Que el olvido es un artificio liberador, en virtud
del cual conseguimos oxigenarnos del oprobio del mundo, lo sabe muy bien el
valenciano Rafael Chirbes. Pero también sabe que se trata, en todo caso, de un
engaño cruel y de un insulto a la integridad personal. Con la amnesia, lo único
que logramos es desbaratar el dolor espurio y apagar las llamas más pequeñas de
nuestro propio infierno, pero no alcanzamos la depuración del auténtico dolor,
que nos seguirá lacerando el alma, hagamos lo que hagamos con él. Por eso, y
porque sabe con Horacio que sólo lo escrito permanece sin recibir la mancilla
del tiempo, Chirbes nos entregó esta novela, titulada La larga marcha, donde pretendía realizar su especial ajuste de
cuentas con la más reciente historia de España.
Para conseguirlo, se acerca hasta las existencias
de unos cuantos españoles-tipo, a los que persigue con delicadeza y constancia
a través de dos generaciones, desde sus diferentes lugares de origen (Galicia,
Valencia, etc) hasta la llegada compulsiva de sus hijos a Madrid (“rompeolas de
todas las Españas”, como dijo el poeta), donde quizá encontrarán su destino. En
la primera parte de este volumen, titulada El
ejército del Ebro, encontramos al campesino Manuel Amado, al ferroviario Raúl
Vidal, al limpiabotas Pedro del Moral, al médico don Vicente Tabarca, al
cigarrero Luis Coronado, a la rica heredera Gloria Seseña, al contrabandista
José Pulido y a tantos otros que van conformando, con las sabias pinceladas que
Chirbes insinúa, una densa malla de pobrezas y mezquindades, que ilustran a la
perfección ese estrato de lágrimas al que llamamos postguerra.
Luego, siguiendo el hilo de estas vidas, salpicadas
por el ultraje o el miedo, entramos en la segunda parte del tomo, titulada La joven guardia, donde Chirbes aborda
el relato de un territorio distinto, tejido con chicos y chicas que luchan
contra el franquismo, que se rebelan contra la insulsa mediocridad del silencio
y que esgrimen su protesta estudiantil, exaltada y digna (tal vez ingenua), a
espaldas de sus padres. Frente a las miradas abatidas de sus progenitores,
frente a la asunción muda del conformismo, esta joven promoción ha decidido
emprender su particular y larga marcha contra el Régimen, discutiendo nuevas
ideas, organizando manifestaciones de repulsa contra las ejecuciones sumarísimas
y confeccionando folletos revolucionarios que reparten en la universidad.
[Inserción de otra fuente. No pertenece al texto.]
Lemma GetIncluded_loop fuel f inc l inc1 :
  (forall g inc2, NoDup inc2 -> unseen inc2 <= unseen inc1 ->
     (exists inc', GetIncludedBuildFiles aux_data fuel g inc2 = Ok inc' /\
        included_post g inc2 inc' /\ g ∈ inc') \/
     not_loaded (GetIncludedBuildFiles aux_data fuel g inc2) g) ->
  included_post f inc inc1 -> (forall g, g ∈ l -> rtc includes_file f g) ->
  (exists inc', foldM (fun included f => GetIncludedBuildFiles aux_data fuel f included) inc1 l = Ok inc' /\
     included_post f inc inc' /\ inc1 `prefix_of` inc' /\ forall g, g ∈ l -> g ∈ inc') \/
  not_loaded (foldM (fun included f => GetIncludedBuildFiles aux_data fuel f included) inc1 l) f.
Proof.
  intros IH. revert IH. revert inc1; induction l as [|g l IHl]; intros inc1 IH Hp Hl; cbn [foldM].
  - left. exists inc1. split_and!; [done|done|done|set_solver].
  - destruct (IH g inc1) as [(inc2 & -> & Hp2 & Hg)|(k & -> & Hk & Hr)]; [apply Hp|done| |].
    + cbn [mbind res_bind]. pose proof (inc_prefix _ _ _ Hp2) as Hpre.
      destruct (IHl inc2) as [(inc' & -> & Hp' & Hpre' & Hin)|H].
      * intros g' inc3 H3 Hu. apply IH; [done|]. pose proof (unseen_mono _ _ Hpre). lia.
      * eapply included_post_step; [exact Hp|by apply Hl; left|done].
      * intros g' Hg'. apply Hl. by right.
      * left. exists inc'. split_and!; [done|done|by etransitivity|].
        intros g' [->|Hg']%elem_of_cons; [by eapply prefix_elem|by apply Hin].
      * by right.
    + right. exists k. split_and!; [done|done|]. etransitivity; [|exact Hr]. apply Hl. left.
Qed.

Lemma GetIncluded_spec fuel f inc : NoDup inc -> unseen inc < fuel ->
  (exists inc', GetIncludedBuildFiles aux_data fuel f inc = Ok inc' /\
     included_post f inc inc' /\ f ∈ inc' /\ (f ∉ inc -> (inc ++ [f])%list `prefix_of` inc')) \/
  not_loaded (GetIncludedBuildFiles aux_data fuel f inc) f.
Proof.
  revert f inc; induction fuel as [|fuel IH]; intros f inc Hnd Hf; [lia|].
  cbn [GetIncludedBuildFiles]. case_decide as Hin.
  { left. exists inc. split_and!; [done| |done|done]. by split. }
  destruct (aux_data !! f) as [l|] eqn:Hl; cbn [of_option mbind res_bind].
  - pose proof (unseen_snoc inc f) as Hlt. rewrite elem_of_dom, Hl in Hlt.
    specialize (Hlt ltac:(done) Hin).
    assert (Hstep : forall g, g ∈ l -> includes_file f g) by (intros g Hg; by exists l).
    destruct (GetIncluded_loop fuel f (inc ++ [f]) l (inc ++ [f])) as [(inc' & -> & Hp & Hpre & Hall)|H].
    + intros g inc2 H2 Hu. destruct (IH g inc2 H2) as [(inc' & H3 & H4 & H5 & _)|H3]; [lia| |by right].
      left. by exists inc'.
    + split; [by apply NoDup_snoc|done|done|done].
    + intros g Hg. apply rtc_once. by apply Hstep.
    + left. exists inc'. assert (Hfin : f ∈ inc') by (eapply prefix_elem; [exact Hpre|set_solver]).
      split_and!; [done| |done|done]. destruct Hp as [A1 A2 A3 A4]. split; [done| | |].
      * etransitivity; [|exact Hpre]. by exists [f].
      * intros x Hx Hn. destruct (decide (x = f)) as [->|Hxf]; [constructor|]. apply A3; set_solver.
      * intros x y Hx Hn Hxy. destruct (decide (x = f)) as [->|Hxf].
        -- destruct Hxy as (l' & Hl' & Hy). apply Hall. congruence.
        -- eapply A4; [exact Hx|set_solver|done].
    + by right.
  - right. exists f. split_and!; [done|done|constructor].
Qed.
End IncludedSpec.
En
suma, La larga marcha viene a ser la
crónica completa de un país en años difíciles, en décadas atroces dominadas por
la pasividad y el miedo.
Desde el punto de vista argumental, esta magnífica
novela viene a suponer una mixtura satisfactoria entre La colmena, de Camilo José Cela (por cuanto se encarga de
mostrarnos espléndidamente la vida en la España de los últimos años cuarenta),
y Quemados sin arder, de Fernando
Martín Iniesta (por lo que se refiere a pintarnos, con prodigiosa gama de
matices, las ideas de una juventud que se desgañitó contra las miserias del Régimen).
Es verdad que ya teníamos ambas cosas, tanto en novela como en teatro, pero lo
que no teníamos era un bloque conjunto, donde al miedo vapuleado de los padres
se uniera la lenguaraz rebeldía de los hijos, en agónico e inútil desfile.
Al cabo, Chirbes nos abate con un final
desesperanzado y frustrante, donde parece querer recordarnos con languidez y
con melancolía que la vida no es justa; y que la Historia no puede ser dirigida
con una batuta, como dijo Camilo José Cela en otra de sus producciones. La
Historia es cruel como la vida. O viceversa, quién sabe.